Overnight, people had started walking over the mountains and across the border into Switzerland, Holland and France. In the weeks after Kristallnacht, more laws were passed calling for Jewish-owned property to be transferred to “Aryan” ownership and preventing Jews from attending German schools, having a driver’s license or owning a vehicle.

With the vast numbers of Jewish refugees, nations began limiting the numbers admitted across their borders. Fortunately for Deutch, her cousin arranged for the 16-year-old to go on the Kindertransport, or Children’s Transport, a series of rescue efforts between 1938 and 1940. Children ages 17 and under, mostly Jewish, were separated from their parents and sent to England to be cared for until their parents could join them, she explained, noting the majority of those parents never arrived.

Deutch, one of the oldest there, recalls being on the train platform with children crying and clinging to her. “They were hanging onto my skirt; they didn’t want to go with strangers,” she recalled. “They would ask, ‘When is my mother going to come?’ It was incredibly sad.”

The children traveled by train to various ports and then boarded a boat for England. Upon arrival in London, they were ushered into an auditorium and, one by one, children were sent home with foster families or relatives. Deutch soon found herself alone in the cavernous hall.

“I said to myself, ‘Dear God, what now?’,” she said. “I had 10 marks on me and didn’t know the language.”

Deutch’s ride finally arrived to take her to a boarding house. Kindertransport officials later asked her what she wanted to do for a profession. She told them a medical doctor or a nurse.

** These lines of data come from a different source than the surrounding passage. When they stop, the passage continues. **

(* ===== verification/AgentAuth.v ===== *)
(** * Authentication of agents

    [server/auth/mtls.go] (the client-certificate middleware),
    [server/auth/proxy.go] (the header sanitizer in front of it) and
    [server/api/renew.go] (certificate renewal). *)

From stdpp Require Import relations.
From S2P Require Import Prelude Prog Models JobState Database Scope Quota JobSteps JobsApi Enrollment.

(** ** server/auth/mtls.go *)

(** What the middleware reads of an [x509.Certificate]; the serial number is in
    hexadecimal. *)
Record PeerCert := {
  pc_common_name : string;
  pc_serial : string;
  pc_not_before : Z;
  pc_not_after : Z;
}.

(** Library functions the header fallback calls. *)
Record HeaderLib := {
  query_unescape : string -> option string;
  hdr_pem_decode : string -> option string;
  parse_certificate : string -> option PeerCert;
  verify_chain : PeerCert -> bool;
}.

(** [None] is an error, [Some None] is nil without an error (no header). *)
Definition certFromHeader (lib : HeaderLib) (raw : string) : option (option PeerCert) :=
  if raw =s "" then Some None
  else
    let decoded := default raw (query_unescape lib raw) in
    match hdr_pem_decode lib decoded with
    | None => None
    | Some block =>
        match parse_certificate lib block with
        | None => None
        | Some cert => if verify_chain lib cert then Some (Some cert) else None
        end
    end.

Record AgentRequest := {
  ar_peer_certs : list PeerCert;       (* r.TLS.PeerCertificates; empty also for r.TLS = nil *)
  ar_client_cert_header : string;      (* X-Client-Cert *)
}.

(** The certificate the middleware goes on with. *)
Definition client_cert (lib : HeaderLib) (caPool : bool) (r : AgentRequest) : option PeerCert :=
  match ar_peer_certs r with
  | c :: _ => Some c
  | [] => if caPool then match certFromHeader lib (ar_client_cert_header r) with Some c => c | None => None end
          else None
  end.

(** [SELECT d.tenant_id, d.status, ac.revoked_at FROM devices d JOIN
    agent_certificates ac ON ac.device_id = d.id WHERE d.id = $1 AND
    ac.serial_number = $2]. *)
Definition find_identity (agentID serial : string) (db : DB) : option (string * string * option Z) :=
  d ← devices db !! agentID;
  c ← head (select_where (fun _ c => (crt_device c =s agentID) && (crt_serial_number c =s serial))
              (agent_certificates db));
  Some (dev_tenant d, dev_status d, crt_revoked_at c.2).

Definition as_agent (ctx : Ctx) (agentID tenantID : string) : Ctx :=
  {| ctx_tenant := tenantID; ctx_agent := agentID; ctx_user := ctx_user ctx; ctx_is_admin := ctx_is_admin ctx;
     ctx_scope := ctx_scope ctx; ctx_permissions := ctx_permissions ctx |}.

Definition MTLS {A : Type} (lib : HeaderLib) (caPool : bool) (next : Ctx -> Handler A) (ctx : Ctx) (r : AgentRequest)
    : Handler A :=
  match client_cert lib caPool r with
  | None => stop (ErrorWithCode 401 "missing_cert" (Lit "client certificate required"))
  | Some cert =>
      if pc_common_name cert =s "" then
        stop (ErrorWithCode 401 "no_agent_id" (Lit "certificate missing agent identity"))
      else
        now ← time_now;
        if (now <? pc_not_before cert)%Z || (pc_not_after cert <? now)%Z
        then stop (ErrorWithCode 401 "cert_expired" (Lit "certificate expired"))
        else
          row ← query_row (find_identity (pc_common_name cert) (pc_serial cert));
          match row with
          | NoRows => stop (ErrorWithCode 401 "unknown_device" (Lit "unknown device or certificate"))
          | DbErr => stop (ErrorWithCode 500 "" (Lit "internal error"))
          | Row (tenantID, status, revokedAt) =>
              if match revokedAt with Some _ => true | None => false end
              then stop (ErrorWithCode 401 "cert_revoked" (Lit "certificate revoked"))
              else if status =s "revoked"
              then stop (ErrorWithCode 401 "device_revoked" (Lit "device revoked"))
              else next (as_agent ctx (pc_common_name cert) tenantID)
          end
  end.

(** ** server/auth/proxy.go *)

(** Networks and addresses are parsed by [net]. *)
Record NetLib := {
  Network : Type;
  parse_cidr : string -> option Network;
  host_of : string -> option string;     (* net.SplitHostPort *)
  parse_ip : string -> option string;
  contains : Network -> string -> bool;
}.

(** The loop of [NewProxyCertSanitizer]; [None] is an error. *)
Fixpoint parse_trusted (net : NetLib) (raws : list string) (acc : list (Network net)) : option (list (Network net)) :=
  match raws with
  | [] => Some acc
  | raw :: raws' =>
      let raw := TrimSpace raw in
      if raw =s "" then parse_trusted net raws' acc
      else match parse_cidr net raw with
           | None => None
           | Some n => parse_trusted net raws' (acc ++ [n])
           end
  end.

Definition NewProxyCertSanitizer (net : NetLib) (cidrs : string) : option (list (Network net)) :=
  parse_trusted net (split_comma cidrs) [].

Definition isTrusted (net : NetLib) (trusted : list (Network net)) (remoteAddr : string) : bool :=
  match parse_ip net (default remoteAddr (host_of net remoteAddr)) with
  | None => false
  | Some ip => existsb (fun n => contains net n ip) trusted
  end.

Definition Sanitize (net : NetLib) (trusted : list (Network net)) (remoteAddr : string) (r : AgentRequest)
    : AgentRequest :=
  if negb (ar_client_cert_header r =s "") && negb (isTrusted net trusted remoteAddr)
  then {| ar_peer_certs := ar_peer_certs r; ar_client_cert_header := "" |}
  else r.

(** ** server/api/renew.go *)

(** [UPDATE agent_certificates SET revoked_at, revocation_reason WHERE device_id
    = $2 AND id <> $3 AND revoked_at IS NULL]. *)
Definition superseded (agentID certID : string) (id : string) (c : AgentCertificate) : bool :=
  (crt_device c =s agentID) && negb (id =s certID)
  && match crt_revoked_at c with None => true | Some _ => false end.

Definition revoke_cert (now : Z) (reason : string) (c : AgentCertificate) : AgentCertificate :=
  {| crt_device := crt_device c; crt_serial_number := crt_serial_number c; crt_fingerprint := crt_fingerprint c;
     crt_issued_at := crt_issued_at c; crt_expires_at := crt_expires_at c;
     crt_revoked_at := Some now; crt_revocation_reason := Some reason |}.

Definition sql_supersede (agentID certID : string) (now : Z) (db : DB) : option DB :=
  Some (set_agent_certificates (update_where (superseded agentID certID)
          (revoke_cert now "superseded_by_renewal") (agent_certificates db)) db).

Definition Renew (x : X509) (audit : bool) (method : string) (ctx : Ctx) (body : option string) : Handler unit :=
  if negb (method =s "POST") then stop (Error 405 "method not allowed")
  else if ctx_agent ctx =s "" then stop (Error 401 "agent identity required")
  else match body with
  | None => stop (Error 400 "invalid request body")
  | Some csr =>
      if csr =s "" then stop (Error 400 "csr is required")
      else
        sg ← SignCSR x csr (ctx_agent ctx) defaultCertValidity;
        match sg with
        | None => stop (Error 400 "invalid CSR")
        | Some sg =>
            now ← time_now;
            certID ← new_id "crt";
            begin ← query (fun _ => tt);
            match begin with
            | None => stop (Error 500 "failed to store certificate")
            | Some _ =>
                r ← transact_obs [insert_cert certID (new_cert (ctx_agent ctx) sg now);
                                  sql_supersede (ctx_agent ctx) certID now]
                      (fun db => count_where (superseded (ctx_agent ctx) certID) (agent_certificates db));
                match r with
                | inr _ => stop (Error 500 "failed to store certificate")
                | inl affected =>
                    _ ← (if audit then
                           LogAction (ctx_tenant ctx) (ctx_agent ctx) ActorTypeAgent "cert.renew" "agent_certificate" certID
                             [("cert_serial", sg_serial sg); ("superseded_certs", pretty affected);
                              ("revocation_reason", "superseded_by_renewal")]
                         else mret tt);
                    stop (JSON 200 (BRenew (sg_pem sg) (CAChainPEM x)))
                end
            end
        end
  end.

(** ** Lemmas *)

Definition live (a : string) (db : DB) (id : string) (c : AgentCertificate) : Prop :=
  agent_certificates db !! id = Some c /\ crt_device c = a /\ crt_revoked_at c = None.

Lemma find_identity_Some a serial db T st rev :
  find_identity a serial db = Some (T, st, rev) ->
  exists d id c, devices db !! a = Some d /\ dev_tenant d = T /\ dev_status d = st
    /\ agent_certificates db !! id = Some c /\ crt_device c = a /\ crt_serial_number c = serial
    /\ crt_revoked_at c = rev.
Proof.
  unfold find_identity. intros (d & Hd & ([id c] & Hc & [= <- <- <-])%bind_Some)%bind_Some.
  apply head_select_where in Hc as [Hc Hp]. reflect_bools. eauto 10.
Qed.

(** The certificates after a committed renewal. *)
Definition renewed (a certID : string) (sg : Signed) (now : Z) (certs : gmap string AgentCertificate)
    : gmap string AgentCertificate :=
  update_where (superseded a certID) (revoke_cert now "superseded_by_renewal")
    (<[certID := new_cert a sg now]> certs).

Lemma renew_rg (E : Env -> Prop) x audit method ctx body db (Q : Response + unit -> DB -> Prop) :
  (forall r, resp_status r <> 200%Z -> Q (inl r) db) ->
  (forall csr certID sg now s, body = Some csr -> issued x csr (ctx_agent ctx) defaultCertValidity sg ->
     ctx_agent ctx <> "" -> agent_certificates db !! certID = None ->
     (forall k c, agent_certificates db !! k = Some c -> crt_serial_number c <> sg_serial sg) ->
     devices s = devices db -> agent_certificates s = renewed (ctx_agent ctx) certID sg now (agent_certificates db) ->
     Q (inl (JSON 200 (BRenew (sg_pem sg) (CAChainPEM x)))) s) ->
  rg E (=) (fun _ _ => True) (Renew x audit method ctx body) Q db.
Proof.
  intros Hno Hyes. unfold Renew. case_match; [by apply Hno|]. case_match eqn:Ea; [by apply Hno|].
  reflect_bools. destruct body as [csr|]; [|by apply Hno]. case_match; [by apply Hno|].
  rg_step. apply SignCSR_rg; [done|by apply Hno|]. intros sg Hsg.
  do 6 rg_step; [intros _; by apply Hno|]. rg_step. apply rg_transact_obs.
  intros s1 e _ <-. destruct (tx_run _ 0 _ db) as [db'|n] eqn:Htx; split; try done; [|by apply Hno].
  apply tx_run_inl in Htx. simpl in Htx. apply bind_Some in Htx as (db1 & Hc & Hs).
  apply insert_cert_Some in Hc as (Hn & Hser & ->). injection Hs as <-.
  apply audit_stop_rg. intros l. by eapply Hyes.
Qed.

“I went to the hospital and put on a uniform, and I was a nurse,” she said.Deutch and other German refugees were moved to a refugee internment camp in Isle of Man, where she continued her studies and became a registered nurse. Grateful for England’s support, she enlisted in the British army in 1941. She recalls her commanding officer asking her if she’d like to be a cook or a soldier-servant, which was an orderly for an officer. “I told her neither. I am a nurse,” she said.

Deutch met her husband, a Canadian citizen, in 1943 at the Jewish Forces Club. She soon became pregnant and was sent on a ship convoy to Canada, where she remained until after her husband died in 1949.

While there, Deutch went to look at the list of survivors every day to try and locate her family, but only found two cousins. She later discovered her mother and stepfather had escaped via boat from Holland to Chile. The rest of her family remained behind and died in concentration camps.

Seeking to reunite with her parents, Deutch and her two sons traveled to Chile, where she worked at the United Nations as an interpreter while studying to be an accountant, then returned to Canada and became a social worker. She later moved to New York to work as an accountant in an advertising agency. Her sons are now 75 and 77 years old.

She concluded by thanking all present for their contributions to healthcare and to the military. “To save a life is God’s work,” she said.

Deutch continues to be a sought-after speaker and each year at this time, shares her story of survival to ensure no one forgets the 6 million Jewish men, women and children — and countless others deemed inferior – who were murdered by the Nazi regime.